1966 – Centre for Mass Communication Research founded
When James D Halloran joined Leicester University in 1958 as Senior Tutor in the Department of Adult Education, ‘mass communication’ was not an academic subject. But the field was changing rapidly: the Coronation had prompted a massive surge in television ownership and the launch of ITV had given people a choice of viewing. Jim Halloran taught evening classes at Vaughan College but found that he ran out of material so developed a module on the Sociology of Communication.
This was turned into a paper published in a journal on Catholicism (there being no communications-related journals at that time) and then formed the basis of Halloran’s seminal book Control or Consent: A Study of the Challenge of Mass Communications, published in 1963. That same year, the Home Office set up the Television Research Committee, chaired by the Vice-Chancellor of Leicester, Fraser Noble - who appointed Halloran as the Committee Secretary. Initial funding for research at various institutions produced mixed results and confirmed Halloran’s belief that what was needed was a dedicated academic research centre.
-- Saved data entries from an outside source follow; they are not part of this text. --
(* ===== verification/ScheduleSearchProps.v ===== *)
(** * Theorems on the search for a critical schedule

    The bisection converges on a pair one swap apart, a failed trial ends the
    search, the binary search finds a boundary, and a refined pair has been
    replayed. *)
From Stdlib Require Import ZArith Lia List Sorting.Sorted.
From stdpp Require Import base gmap countable list sorting.
From S2P Require Import Prelude Schedule BubbleSort Bubbles BubblesIter BubblesProps BubblesOrder Needleman ScheduleSearch.
Open Scope Z_scope.

Module ScheduleSearchProps.
Import Schedule BubbleSort ScheduleSearch ScheduleKeys BubblesOrder.

(** ** Distances as the code computes them *)

Lemma align_total bp a b :
  sched_ok a -> sched_ok b ->
  exists it, align bp a b = Done it /\ BubblesProps.sorts a (pair_perm a b) it /\
    Bubbles.cursor it = distance a b /\
    Bubbles.unused_value_count it =
      (length (Bubbles.unmatched_source_indices
         (Bubbles.generate_permutation (keys_of (unknown_of a b) a) (keys_of (unknown_of a b) b))) +
       length (Bubbles.unmatched_target_indices
         (Bubbles.generate_permutation (keys_of (unknown_of a b) a) (keys_of (unknown_of a b) b))))%nat.
Proof.
  intros Ha Hb. unfold align. rewrite aligned_keys_spec by done. bind_done.
  set (K := keys_of (unknown_of a b) a). set (L := keys_of (unknown_of a b) b).
  destruct Ha as [Hla _].
  pose proof (BubblesMatch.generate_perm_ok K L) as Hok. unfold K in Hok at 1. rewrite length_keys in Hok.
  pose proof (BubblesIter.perm_ok_length _ _ Hok). pose proof (BubbleSort.inversions_bound (pair_perm a b)) as Hi.
  change (Bubbles.perm (Bubbles.generate_permutation K L)) with (pair_perm a b) in *.
  assert (Z.of_nat (BubbleSort.inversions (pair_perm a b)) < 2 ^ 64) as Hfit.
  { assert (2 * Z.of_nat (BubbleSort.inversions (pair_perm a b)) <= 2 ^ 28 * 2 ^ 28); [|lia].
    transitivity (Z.of_nat (length (pair_perm a b)) * Z.of_nat (length (pair_perm a b))); nia. }
  unfold Bubbles.iterable_bubble_sort_from_perm.
  change (Bubbles.perm (Bubbles.generate_permutation K L)) with (pair_perm a b).
  destruct (BubblesIter.new_ok bp (pair_perm a b) a
    (length (Bubbles.unmatched_source_indices (Bubbles.generate_permutation K L)) +
     length (Bubbles.unmatched_target_indices (Bubbles.generate_permutation K L)))%nat Hok Hfit)
    as (it & -> & Hit & Hc & Hs & Hu).
  assert (BubblesProps.sorts a (pair_perm a b) it) as Hso by (split_and!; [done|done|apply Hok]).
  exists it. split_and!; [done|done| |done]. rewrite Hc. by apply (BubblesProps.sorts_count a).
Qed.
Lemma align_pair bp a b :
  aligned_pair a b -> exists it, align bp a b = Done it /\ BubblesProps.sorts a (pair_perm a b) it /\
    Bubbles.edit_distance bp it = Done (distance a b) /\ Bubbles.swap_distance it = distance a b.
Proof.
  intros (Ha & Hb & Hk). destruct (align_total bp a b Ha Hb) as (it & E & Hs & Hc & Hu).
  rewrite complete_source, complete_target in Hu by done. simpl in Hu.
  destruct (BubblesProps.sorts_count _ _ _ Hs) as [Hn _]. fold (distance a b) in Hn.
  exists it. split_and!; [done|done| |done]. unfold Bubbles.edit_distance. rewrite Hn, Hu, Nat.add_0_r.
  apply usize_arith_exact.
  destruct (BubblesProps.iterable_sorts bp (keys_of (unknown_of a b) a) (keys_of (unknown_of a b) b)) as [Hfit _].
  { rewrite length_keys. apply Ha. }
  fold (pair_perm a b) in Hfit. fold (distance a b) in Hfit. lia.
Qed.
Lemma just_distance_pair bp a b :
  aligned_pair a b -> just_distance bp a b = Done (distance a b, distance a b).
Proof.
  intros Hab. unfold just_distance. destruct (align_pair bp a b Hab) as (it & -> & _ & E & Es).
  bind_done. rewrite E. bind_done. by rewrite Es.
Qed.
Lemma bisect_pair bp a b :
  aligned_pair a b ->
  bisect bp a b = Done (distance a b, distance a b, state_of a b (distance a b / 2)).
Proof.
  intros Hab. unfold bisect. destruct (align_pair bp a b Hab) as (it & -> & Hs & E & Es).
  bind_done. rewrite E. bind_done. unfold Bubbles.midpoint.
  unfold Bubbles.swap_distance in *. rewrite Es.
  destruct (BubblesProps.seek_sorts a (pair_perm a b) it (distance a b / 2) Hs) as (it' & -> & Hs' & Hc').
  bind_done. pose proof (BubblesProps.shown_current a _ it' Hs') as Hsh.
  unfold BubblesProps.shown in Hsh. destruct (Bubbles.items (Bubbles.current it')) as [l|]; [|done].
  cbn [mbind outcome_bind] in *. injection Hsh as ->. rewrite Hc'. fold (distance a b).
  assert (distance a b / 2 <= distance a b)%nat by (apply Nat.Div0.div_le_upper_bound; lia).
  by rewrite Nat.min_l.
Qed.
Lemma aligned_refl a : sched_ok a -> aligned_pair a a /\ distance a a = 0%nat.
Proof.
  intros Ha. split; [done|]. unfold distance, pair_perm. set (K := keys_of _ a).
  rewrite (generate_unique (seq 0 (length K)) K K); [|done| |].
  - cbn [Bubbles.perm]. apply sorted_inversions, BubblesIter.seq_sorted.
  - split; [by rewrite length_seq|]. intros j i Hj. by apply lookup_seq in Hj as [-> _].
  - intros x y Hxy Hx E. apply (before_lookup _ x y x y); [| |done].
    + apply lookup_seq_lt. by apply lookup_lt_is_Some.
    + apply lookup_seq_lt. apply lookup_lt_is_Some. by rewrite <- E.
Qed.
The Centre for Mass Communication Research at Leicester was consequently established in 1966 under Halloran’s directorship. It attracted a diverse group of academics from various disciplines, reflecting the absence of existing focus on communications research, but fortuitously leading to a multidisciplinary approach which benefited the centre. James Curran, a leading media theorist and author of Power Without Responsibility, has described Leicester as the “original hotbed” of mass communication research.
For the first decade or so of the Centre’s existence, all its students were studying for PhDs, many of them drawn from India and other developing nations. Then, in 1978, the Social Science Research Council (predecessor of the ESRC) invited Halloran to design and deliver the UK’s first Masters Degree in media and communications. Thus was born the University of Leicester’s MA in Mass Communications, a degree which is still popular and relevant 35 years on. A distance learning variant was launched in 1995.
Jim Halloran’s other great contribution to the subject was his role as President of the International Association for Media Communication Research. Established in 1957, the IAMCR had just 70 members when Halloran was elected in 1972. By the time that he stepped down in 1990, the organisation had grown to a major international body with 2,000 members from 70 countries.